I just finished reading some blog posts by a Catholic apologist named Matt Fradd that dealt with the conflict between atheism and science and God. In the comments section was a number of posts from both the theist and atheist sides of the fence. Reading the comments, I felt sad. “Why can’t we all just stop fighting about God and just live our lives peacefully?” I wanted to ask. “Instead of arguing about cerebral theological concepts, why don’t you go take out the garbage or call your mother or address any other number of immediate concerns?” was another question that I wished to enter into the fray of mud-slinging and high sophistry. Promoting human well-being—isn’t that what we should focus on? Or, I don’t know, seeking good in the world—isn’t that more important that arguing about beliefs that are just way out there?
Now that I think about it more, I guess that the definitions of “good” and “human well-being” and how you go about promoting those critical fields rest upon the existence of God. If there is no God, can we still trust the Bible’s rendition of how to live a good life? If God does exist, should we even worry about enjoying earthly life if salvation, or alternatively, perdition waits around the bend, the distance to which is infinitely small if those fates last for all eternity? This is some heavy stuff, and like many people, I often just don’t want to deal with it.
But at some point, we do have to deal with it. Death, the prevalence of suffering, the absence of apparent purpose, and so many other dilemmas force us to dip into the theological well-spring, or else reject it to reach toward science or philosophy as our guide to addressing these tough issues. When it comes down to it, we all have to live our lives. We all probably die. I don’t know, since I never have felt the terrifying clutch of death. For that matter, how do I even know that my foot won’t fall through the floor when I take my next step? Well, now here I go, jumping onto the loony train of epistemological thought.

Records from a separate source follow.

(* ===== verification/Device.v ===== *)
(** * The RDMA device

    The admin queue, the event queues, the resource manager and the data path
    as the server's main loop drives them: device commands, doorbells, polls.
    [device_invariant] is what ties the components together in every reachable
    state. *)
From S2P Require Export RdmaDevcmd AdmRelease AdmReach RdmaRmProps.

(** What the server asks of the data path itself, past the admin queue. *)
Definition server_op `{E : Env} (op : dp_op) : bool :=
  match op with
  | OpDoorbell _ _ | OpMeshRecv _ _ | OpPoll _ | OpResetCounters | OpSetPvrdma _ | OpSetCqEventCb _ | OpGuest _ _ | OpStat _ => true
  | _ => false
  end.

Inductive dev_op `{E : Env} :=
  | DevDevcmd (alloc : bool) (cmd : list Z)
  | DevAqDoorbell (qid p_index : Z)
  | DevAdminPoll
  | DevDp (op : dp_op)
  | DevVfu (set : bool).
Definition dev_op_ok `{E : Env} (op : dev_op) : Prop :=
  match op with
  | DevDevcmd _ cmd => bytes_ok cmd
  | DevDp op => op_ok op /\ server_op op = true
  | _ => True
  end.

Section device.
Context {E : Env} {T : Targets} {D : DevParts} {V : VfuIrq} {P : Type} (ops : RdmaBackendOps P) `{!BackendLaws ops}.
Abbreviation bo := (Some ops).
Abbreviation RD := (ST (@rdma_dev E P)).
Implicit Types v : @rdma_dev E P.

Definition dev_run (op : dev_op) : RD unit :=
  match op with
  | DevDevcmd alloc cmd => _ ← ionic_rdma_devcmd_dispatch bo alloc cmd; mret tt
  | DevAqDoorbell qid p_index => with_adminq (in_ctx (ionic_adminq_update_prod qid p_index))
  | DevAdminPoll => with_adminq (ionic_adminq_poll bo)
  | DevDp op => modify (fun v => v <| rv_dp := (run_op op (rv_dp v)).2 |>)
  | DevVfu set => modify (fun v => v <| rv_vfu := set |>)
  end.

(** ionic_rdma_devcmd_create(), given the handle, the counters and the faults. *)
Definition ionic_rdma_devcmd_create (stats : bool) (faults : option ionic_fault_set) : @ionic_rdma_devcmd_state E :=
  DevcmdState 0 0 0 0 0 false (replicate MAX_AQ inhabitant) 0 None true stats faults.

Inductive dev_reach : @rdma_dev E P -> Prop :=
  | dev_start m dev d pv vfu stats faults :
      ionic_datapath_create m dev = Some d -> rm_fresh ops pv -> dev_reach (RdmaDev (ionic_rdma_devcmd_create stats faults) d pv vfu)
  | dev_step op v : dev_reach v -> dev_op_ok op -> dev_reach (dev_run op v).2.

(** The admin queue's own state, when there is a context. *)
Definition adm_of v (c : ionic_adminq_ctx) : adm P := Adm c (rv_dp v) (rv_pv v) (rv_vfu v).

Record rdma_dev_inv v : Prop := {
  ri_up : ds_pvrdma_handle (rv_s v) = true;
  ri_aq : length (ds_aq (rv_s v)) = MAX_AQ /\ 0 <= ds_aq_count (rv_s v) <= Z.of_nat MAX_AQ;
  ri_pending : 0 <= ds_pending_cq_depth_log2 (rv_s v);
  ri_adm : match ds_adminq_ctx (rv_s v) with
           | Some c => dev_inv ops (adm_of v c)
           | None => rm_inv ops (rv_pv v) /\ view_of (rv_pv v) = no_handles /\ dp_has no_names (rv_dp v)
           end;
  ri_dp : reachable (rv_dp v) }.
End device.

Section device_inv.
Context {E : Env} {T : Targets} {TL : TargetsLaws} {ML : GuestMemLaws Mem} {D : DevParts} {V : VfuIrq}.
Context {P : Type} (ops : RdmaBackendOps P) `{!BackendLaws ops}.
Abbreviation bo := (Some ops).
Abbreviation RD := (ST (@rdma_dev E P)).
Abbreviation inv := (rdma_dev_inv ops).
Implicit Types v : @rdma_dev E P.

Lemma dev_inv_vfu c d p u u' : dev_inv ops (Adm c d p u : adm P) -> dev_inv ops (Adm c d p u').
Proof. intros [[] ?]. by split. Qed.

(** A call on the admin queue keeps the invariant if it keeps the admin
    queue's. *)
Lemma with_adminq_inv m :
  (forall s : adm P, dev_inv ops s -> reachable (am_dp s) -> dev_inv ops (m s).2 /\ reachable (am_dp (m s).2)) ->
  keeps (preserves inv) (with_adminq m : RD unit).
Proof.
  intros Hm v [H1 H2 H3 H4 H5]. unfold with_adminq, modify. cbn. destruct (ds_adminq_ctx (rv_s v)) as [c|] eqn:Hc; [|by split; rewrite ?Hc].
  destruct (Hm (adm_of v c) H4 H5) as [H6 H7]. fold (adm_of v c).
  destruct (m (adm_of v c)).2 as [c' d' p' u'] eqn:Hr. split; try done. by eapply dev_inv_vfu.
Qed.
Lemma poll_inv : keeps (preserves inv) (with_adminq (ionic_adminq_poll bo) : RD unit).
Proof. apply with_adminq_inv. intros s Hi Hr. split; [by apply poll_dev_inv|by apply (poll_reach bo s (proj2 Hi) Hr)]. Qed.
Lemma doorbell_inv qid p : keeps (preserves inv) (with_adminq (in_ctx (ionic_adminq_update_prod qid p)) : RD unit).
Proof.
  apply with_adminq_inv. intros s [Hi Hq] Hr. split; [|done]. split; [|by apply update_prod_aqs_ok].
  apply (adm_inv_same ops s); [done| |apply Hi|done..]. unfold ionic_adminq_update_prod. cbn. by repeat case_match.
Qed.

(** ** The data path on its own *)
Lemma server_op_names op : server_op op = true -> keeps (same_names None None None) (run_op op).
Proof.
  intros Hs. destruct op; try done; cbn [run_op]; unfold void; try names_auto.
  intros d. unfold ionic_datapath_set_pvrdma. rewrite run_bind, run_modify. by destruct handle.
Qed.

(** Only the data path changed, and no name of it. *)
Lemma dp_only_inv v d :
  inv v -> same_names None None None (rv_dp v) d -> reachable d -> inv (v <| rv_dp := d |>).
Proof.
  intros [H1 H2 H3 H4 H5] Hn Hr. split; try done. cbn. destruct (ds_adminq_ctx (rv_s v)) as [c|].
  - destruct H4 as [Hi Hq]. split; [|done].
    destruct (undone ops (adm_of v c) (adm_of (v <| rv_dp := d |>) c)) as [? _]; try done. apply Hi.
  - destruct H4 as (? & ? & ?). split_and!; [done..|]. by eapply dp_has_same.
Qed.
Lemma server_op_inv op v : op_ok op -> server_op op = true -> inv v -> inv (v <| rv_dp := (run_op op (rv_dp v)).2 |>).
Proof. intros Hok Hs Hi. apply dp_only_inv; [done|by apply server_op_names|]. apply DpTop.reach_step; [apply Hi|done]. Qed.
Lemma upd_eqs_inv f : keeps (preserves inv) (upd_eqs f : RD unit).
Proof.
  intros v Hi. apply (dp_only_inv v); [done|done|].
  apply (DpTop.reach_step (rv_dp v) (OpGuest (dp_mem (rv_dp v)) (set_dev_eqs (f (dev_eqs (dp_dev (rv_dp v)))) (dp_dev (rv_dp v))))); [apply Hi|done].
Qed.

(** ** Device commands *)
Lemma upd_s_inv v f :
  inv v -> ds_pvrdma_handle (f (rv_s v)) = ds_pvrdma_handle (rv_s v) ->
  length (ds_aq (f (rv_s v))) = MAX_AQ -> 0 <= ds_aq_count (f (rv_s v)) <= Z.of_nat MAX_AQ ->
  0 <= ds_pending_cq_depth_log2 (f (rv_s v)) -> ds_adminq_ctx (f (rv_s v)) = ds_adminq_ctx (rv_s v) ->
  inv (upd_s f v).2.
Proof.
  intros [H1 H2 H3 H4 H5] E1 E2 E3 E4 E5. split; cbn; [congruence|done|done|by rewrite E5|done].
Qed.

Lemma reset_inv : keeps (preserves inv) (handle_rdma_reset bo : RD Z).
Proof.
  intros v0 Hi0. unfold handle_rdma_reset. rewrite run_bind. apply (upd_eqs_inv (fun _ => no_eqs)) in Hi0.
  set (v1 := (upd_eqs (fun _ => no_eqs) v0).2) in *. clearbody v1. rewrite run_bind.
  match goal with |- context [upd_s ?f v1] => assert (inv (upd_s f v1).2) as Hi; [apply upd_s_inv; try done; apply Hi0|] end.
  set (v := (upd_s _ v1).2) in *. clearbody v. rewrite run_bind. unfold with_adminq, modify. cbn [snd].
  destruct Hi as [H1 H2 H3 H4 H5]. rewrite run_bind, run_ret. cbn [snd].
  destruct (ds_adminq_ctx (rv_s v)) as [c|] eqn:Hc; [|by split].
  destruct (release_all_ok ops (adm_of v c) H4) as (Hd & Ha & Hv). fold (adm_of v c).
  pose proof (release_all_reach bo (adm_of v c) H5) as Hr. destruct (ionic_adminq_release_all bo (adm_of v c)).2 as [c' d' p' u'].
  cbn in *. split; try done. cbn. destruct Hd as [[? ? Hdp] ?]. split_and!; [done..|]. by rewrite <-Ha.
Qed.
Lemma create_eq_inv cmd : keeps (preserves inv) (handle_create_eq cmd : RD Z).
Proof.
  unfold handle_create_eq. keeps_step; [by intros v|]. repeat (keeps_step; try apply upd_eqs_inv).
Qed.
Lemma create_cq_inv cmd : bytes_ok cmd -> keeps (preserves inv) (handle_create_cq cmd : RD Z).
Proof.
  intros Hb. unfold handle_create_cq. keeps_step; [by keeps_step|]. keeps_step; [|by keeps_step].
  intros v Hi. apply upd_s_inv; try done; [apply Hi..|]. by apply byte_at_fits.
Qed.

(** A context made anew agrees with a device that holds nothing. *)
Lemma fresh_ctx_inv v s :
  rm_inv ops (rv_pv v) -> view_of (rv_pv v) = no_handles -> dp_has no_names (rv_dp v) -> ds_pvrdma_handle s = true ->
  dev_inv ops (adm_of v (wire_adminq_ctx s ionic_adminq_create)).
Proof.
  intros Hr Hv Hd Hup. destruct (@map_ok_fresh _ cq_map_entry MAX_CQ_MAP inhabitant) as [Mc Nc]; [done|].
  destruct (@map_ok_fresh _ qp_map_entry MAX_QP_MAP inhabitant) as [Mq Nq]; [done|].
  destruct (@map_ok_fresh _ srq_map_entry MAX_SRQ_MAP inhabitant) as [Ms Ns]; [done|]. destruct mr_ok_fresh as [Mr Nr].
  assert (av (adm_of v (wire_adminq_ctx s ionic_adminq_create)) = no_names) as Ha.
  { unfold av, names_of, no_names. f_equal; done. }
  split; [|apply create_aqs_ok]. split; [done| |by rewrite Ha].
  change (am_pv _) with (rv_pv v). rewrite Hv. split; try done.
  intros i e [-> _]%lookup_replicate. done.
Qed.
Lemma register_queue_dev_inv i a d cd cdl ci ei (s : adm P) :
  0 <= d -> 0 <= cdl -> dev_inv ops s ->
  dev_inv ops (s <| am_ctx := (ionic_adminq_register_queue i a d cd cdl ci ei (am_ctx s)).2 |>).
Proof.
  intros Hd Hcd [Hi Hq]. split; [|by apply register_queue_aqs_ok].
  apply (adm_inv_same ops s); [done| |apply Hi|done..]. unfold ionic_adminq_register_queue. cbn. by repeat case_match.
Qed.

Lemma create_adminq_inv alloc cmd : bytes_ok cmd -> keeps (preserves inv) (handle_create_adminq alloc cmd : RD Z).
Proof.
  intros Hb v0 Hi0. unfold handle_create_adminq, get_s. rewrite run_bind, run_gets. cbn [fst snd id]. set (s := rv_s v0) in *.
  destruct (_ <=? ds_aq_count s) eqn:Hfull; [done|]. destruct (negb (ds_pending_cq_valid s)); [done|]. cbv zeta.
  destruct (_ <? cmd !!! RDMA_QUEUE_DEPTH_OFF); [done|]. rewrite run_bind. set (aq := RdmaAq _ _ _ _ _ _ _ _ _ _). bdestr.
  match goal with |- context [upd_s ?f v0] => assert (inv (upd_s f v0).2) as Hi end.
  { destruct Hi0 as [I1 [I2 I3] I4 I5 I6]. apply upd_s_inv; try done; cbn; [by rewrite length_insert|fold s in I3; lia]. }
  set (v1 := (upd_s _ v0).2) in *.
  assert (ds_adminq_ctx (rv_s v1) = ds_adminq_ctx s /\ ds_aq_count (rv_s v1) = ds_aq_count s + 1) as [Hctx Hcnt] by done.
  assert (0 <= ds_aq_count s) as Hc0 by (apply Hi0). assert (0 <= ds_pending_cq_depth_log2 s) as Hpd by (apply Hi0). clearbody v1.
  destruct (_ && _) eqn:Hal; [done|]. rewrite run_bind.
  set (m := if bool_decide _ then _ else _). assert (exists c, ds_adminq_ctx (rv_s (m v1).2) = Some c /\ inv (m v1).2 /\
    ds_aq_count (rv_s (m v1).2) = ds_aq_count s + 1) as (c & Hc & Hi2 & Hn2).
  { subst m. destruct Hi as [I1 I2 I3 I4 I5]. rewrite Hctx in I4. destruct (ds_adminq_ctx s) as [c|].
    - exists c. split_and!; [done| |done]. split; try done. cbn. by rewrite Hctx.
    - eexists. split_and!; [done| |done]. split; try done. destruct I4 as (? & ? & ?). by apply fresh_ctx_inv. }
  set (v2 := (m v1).2) in *. clearbody v2. rewrite run_bind, run_gets. cbn [fst snd]. rewrite Hc. cbn [default from_option id].
  destruct Hi2 as [J1 J2 J3 J4 J5]. rewrite Hc in J4.
  set (dma := ernic_get_le64 cmd RDMA_QUEUE_DMA_OFF) in *. set (d := cmd !!! RDMA_QUEUE_DEPTH_OFF) in *.
  assert (0 <= d) as Hd by (by apply byte_at_fits).
  pose proof (register_queue_dev_inv (ds_aq_count s) dma d (ds_pending_cq_dma s) (ds_pending_cq_depth_log2 s) (ra_cq_id aq) (ra_eq_id aq)
    (adm_of v2 c) Hd Hpd J4) as Hreg. cbn [am_ctx adm_of] in Hreg. destruct (ionic_adminq_register_queue _ _ _ _ _ _ _ c) as [ok c'].
  cbn [snd] in Hreg. rewrite run_bind. cbn [fst snd]. set (v3 := (upd_s _ v2).2).
  assert (inv v3) as Hi3 by (by split). assert (ds_aq_count (rv_s v3) = ds_aq_count s + 1) as Hn3 by done. clearbody v3.
  destruct (negb ok); [|done]. rewrite run_bind. destruct Hi3 as [K1 [K2 K3] K4 K5 K6].
  apply upd_s_inv; try done; cbn; [by rewrite length_insert|lia].
Qed.

Lemma devcmd_inv alloc cmd : bytes_ok cmd -> keeps (preserves inv) (ionic_rdma_devcmd_dispatch bo alloc cmd : RD (list Z)).
Proof.
  intros Hb. unfold ionic_rdma_devcmd_dispatch. keeps_step; [|by keeps_step].
  repeat case_match; [apply reset_inv|apply create_eq_inv|by apply create_cq_inv|by apply create_adminq_inv|by keeps_step].
Qed.

Lemma dev_reach_inv v : dev_reach ops v -> inv v.
Proof.
  induction 1 as [m dev d pv vfu stats faults Hd Hpv|op v _ IH Hok].
  - assert (dp_has no_names d) as Hdp.
    { unfold ionic_datapath_create in Hd. destruct (forallb _ _); [|done]. injection Hd as <-. split; [..|done]; intros i; done. }
    split; try done; cbn; [|by eapply reach_create]. split_and!; [by apply rm_fresh_inv| |done].
    destruct Hpv as (_ & _ & mem & a & r0 & Hi & H1 & H2 & H3 & H4 & H5).
    apply rm_init_ok in Hi as (_ & _ & _ & _ & _ & E1 & E2 & _ & E3 & E4 & _ & E5); [|done..].
    unfold view_of. by rewrite E1, E2, E3, E4, E5, dom_empty_L.
  - destruct op; cbn [dev_run].
    + rewrite run_bind. by apply devcmd_inv.
    + by apply doorbell_inv.
    + by apply poll_inv.
    + destruct Hok. by apply server_op_inv.
    + destruct IH as [H1 H2 H3 H4 H5]. split; try done. cbn. destruct (ds_adminq_ctx (rv_s v)); [|done]. by eapply dev_inv_vfu.
Qed.
End device_inv.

I suppose that if I want to live life practically, I have to assume some things. For example, that gravity will continue to operate as it has for the last 19 years of my experience, or that the people with whom I interact aren’t just robots, and maybe, too, that there is a loving being who is directing everything in line with some kind of plan. Is it really that outrageous to make that jump? Am I an imbecile for assuming, just as I assume that my parents really love me, that God is out there, that God made everything, and that God grants us a little peace of mind by ensuring the continuity of our souls? Does that make me a lunatic? And, conversely, are people off their rockers if they think otherwise? If someone thinks that God didn’t make the universe and that spirituality exists as a figment of our imaginations, is that person bonkers?
No. But to return to the comments section of Matt Fradd’s posts, there were a score of people who had gone bananas. Just complete bananas. All of this bantering and scoffing at others’ beliefs. Were these people posting without hardly thinking?
Yeah. I think that some of them were. And this is really the point for me. If you’re going to belief something, think it out. I don’t mean lengthen your arguments in favor of it in a way to justify it. I mean take it to task. Take it back to the drawing board and scribble all over it. With the pen of the opposition. Consider the fullness of what you are saying, the critiques and rebuttals. And then, no matter what you believe, I can respect that. I would hope that it would benefit the greater good, but if it doesn’t I know that you have thought it through. I will still disagree with you and argue my side, but I will be open to your input and criticism, and you ought to be open to my own, if you really are receptive to the critical process that hopefully formed your beliefs. If you aren’t, I’ll call your views lazy. Who knows? You might just change my mind. But you have to think, really think, before you even try.